INFORMAÇÕES GERAIS

As solicitações de reembolso somente serão aceitas desde que sejam protocoladas e realizadas dento do ano civil, observando as seguintes orientações:

* Nome completo e CPF do beneficiário que recebeu o atendimento, independentemente de quem tenha efetuado o pagamento;
* Procedimentos realizados em consultório: deverá conter a descrição da quantidade e a denominação técnica ou o código da tabela CBHPM (Classificação Brasileira Hierarquizada de Procedimentos Médicos) dos serviços efetuados.
* Reembolso de honorários médicos: apresentar a descrição cirúrgica, informar se os valores se referem ao cirurgião principal, ao 1º auxiliar, ao 2º auxiliar ou ao anestesiologista e também o Hospital/Clínica onde foi realizado o procedimento;
* No caso de solicitação de reembolso de fisioterapia ambulatorial será necessária a especificação de quantidade de sessões realizadas e suas respectivas datas, além disso, é indispensável anexar à nota fiscal/recibo, a requisição do tratamento emitida pelo médico solicitante. O pedido deverá conter, obrigatoriamente, o nome, o número do CRM, CPF e o carimbo e assinatura do médico solicitante.

RECIBOS:
* O recibo somente será aceito quando a consulta for realizada por Pessoa Física, emitida através do Receita Saúde.
* O valor total do recibo, numérico e por extenso (caso haja cobrança de mais de um procedimento deverá haver especificação valor de cada item separadamente);
* Data de emissão e do atendimento;
* Nome completo, CPF, número do registro da classe profissional (CRM, CREFITO, CRP, etc.), endereço completo, assinatura e carimbo do prestador do serviço.

NOTAS FISCAIS:
* Os pagamentos dos serviços deverão ser comprovados através de conta hospitalar, devidamente acompanhada de cópias do boletim de sala, prescrição médica, de enfermagem, de anestesia e demais comprovantes das despesas hospitalares, discriminação analítica das despesas, assim entendidas como diárias, uso de salas, de equipamentos, materiais, medicamentos e seus respectivos valores (este documento pode ser obtido junto ao Hospital onde ocorreu o atendimento);

OBSERVAÇÕES:
O prazo para envio da solicitação do reembolso será do dia 01 a 30, para pagamento no dia 10 do mês subsequente.
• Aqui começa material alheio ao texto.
(* ===== verification/JsHeapInv.v ===== *)
(** * Operations preserve the heap invariant

    Reasoning rules for heap operations: making room, writing to an object with its charge and
    write barrier, allocating and registering roots.  [sound h m] says that [m] returns without a
    panic from [h] and leaves a heap that satisfies [heap_ok]. *)

From S2P Require Import Prelude Float JsValue JsObject JsCollection JsCollectionProps JsHeap JsMark JsGc JsCore.

Section inv.
Context {H : JsHost}.

Definition sound {A} (h : Heap) (m : hm A) : Prop := ∃ h' r, m h = Ok (h', r) ∧ heap_ok h'.

Lemma hbind_ok {A B} (m : hm A) (f : A → hm B) h h1 a : m h = Ok (h1, HOk a) → (m ≫= f) h = f a h1.
Proof. intros E. unfold mbind, hm_bind. by rewrite E. Qed.
Lemma hbind_err {A B} (m : hm A) (f : A → hm B) h h1 e : m h = Ok (h1, HErr e) → (m ≫= f) h = Ok (h1, HErr e).
Proof. intros E. unfold mbind, hm_bind. by rewrite E. Qed.

Lemma sound_bind {A B} (m : hm A) (f : A → hm B) h h1 a : m h = Ok (h1, HOk a) → sound h1 (f a) → sound h (m ≫= f).
Proof. intros E (h' & r & E' & ?). exists h', r. by rewrite (hbind_ok _ _ _ _ _ E). Qed.
Lemma sound_ret {A} h (a : A) : heap_ok h → sound h (mret a).
Proof. intros. by exists h, (HOk a). Qed.
Lemma sound_fail {A} h e : heap_ok h → sound h (@hfail H A e).
Proof. intros. by exists h, (HErr e). Qed.
Lemma sound_read {A B} (f : Heap → hresult A) (k : A → hm B) h :
  heap_ok h → (∀ a, f h = HOk a → sound h (k a)) → sound h (hread f ≫= k).
Proof.
  intros K Hk. destruct (f h) as [a|e] eqn:E.
  - apply (sound_bind _ _ h h a); [unfold hread; by rewrite E|auto].
  - exists h, (HErr e). split; [|done]. apply hbind_err. unfold hread. by rewrite E.
Qed.
Lemma sound_get {A B} (f : Heap → A) (k : A → hm B) h : sound h (k (f h)) → sound h (hget f ≫= k).
Proof. by apply sound_bind. Qed.
Lemma sound_res {A B} (m : res A) a (k : A → hm B) h : m = Ok a → sound h (k a) → sound h (hres m ≫= k).
Proof. intros ->. by apply sound_bind. Qed.

Lemma object_present h id o : object h id = HOk o ↔ h_objects h !! id = Some o.
Proof. unfold object. destruct (h_objects h !! id); cbn; naive_solver. Qed.

Lemma sound_check {B} r (k : hm B) h :
  heap_ok h → ((∀ id, r = Some id → present h id) → sound h k) → sound h (check_ref r ;; k).
Proof.
  intros K Hk. destruct r as [id|]; cbn.
  - destruct (object h id) as [o|e] eqn:E.
    + apply (sound_bind _ _ h h ()).
      { unfold check_ref, hread. unfold mbind, hm_bind. by rewrite E. }
      apply Hk. intros ? [= <-]. exists o. by apply object_present.
    + exists h, (HErr e). split; [|done]. apply hbind_err. unfold check_ref, hread.
      unfold mbind, hm_bind. by rewrite E.
  - apply (sound_bind _ _ h h ()); [done|]. by apply Hk.
Qed.

(** ** Room *)
Definition collected (h h' : Heap) (protected : list ObjectId) : Prop :=
  h' = h ∨ ∃ dead, swept h h' (strong h protected) dead.

Lemma ensure_room_spec h n protected :
  heap_ok h → (∀ id, id ∈ protected → present h id) →
  ∃ h' r, ensure_room n protected h = Ok (h', r) ∧ heap_ok h' ∧ collected h h' protected
    ∧ (r = HOk () → (h_managed_bytes h' + n <= max_heap_bytes (h_config h'))%N)
    ∧ (r = HOk () ∨ ∃ e, r = HErr e).
Proof.
  intros K Hp. unfold ensure_room. destruct (N.eqb_spec n 0) as [->|Hn].
  { exists h, (HOk ()). split_and!; [done|done|by left| |by left]. intros _. rewrite N.add_0_r. apply K. }
  assert (∃ h', (match checked_usize (h_managed_bytes h + n) with
         | Some bytes => if (h_next_major_bytes h <=? bytes)%N then major_gc protected h else Ok h
         | None => major_gc protected h
         end) = Ok h' ∧ heap_ok h' ∧ collected h h' protected) as (h' & -> & K' & Hc).
  { destruct (major_gc_spec h protected K Hp) as (h' & dead & E & ? & ?).
    destruct (checked_usize _) as [b|]; [destruct (_ <=? _)%N|].
    - exists h'. split_and!; [done..|right; by exists dead].
    - exists h. by split_and!; [..|left].
    - exists h'. split_and!; [done..|right; by exists dead]. }
  cbn. unfold checked_usize. pose proof (ok_usize _ K').
  destruct (N.leb_spec (h_managed_bytes h' + n) USIZE_MAX);
    [destruct (N.ltb_spec (max_heap_bytes (h_config h')) (h_managed_bytes h' + n))|];
    eexists h', _; (split_and!; [done..| |eauto]); first [discriminate|done].
Qed.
O depósito ocorrerá na conta do titular do plano conforme cadastro.

Informamos que os pedidos de reembolso serão analisados conforme as regras do plano. O valor reembolsável será de até 60% do valor de referência da Tabela do Plano AFISVEC-Saúde, observadas as condições de cobertura e a documentação exigida.

Reforçamos que o reembolso não se baseia no valor cobrado pelo prestador, mas sim no limite definido pela tabela de referência do plano.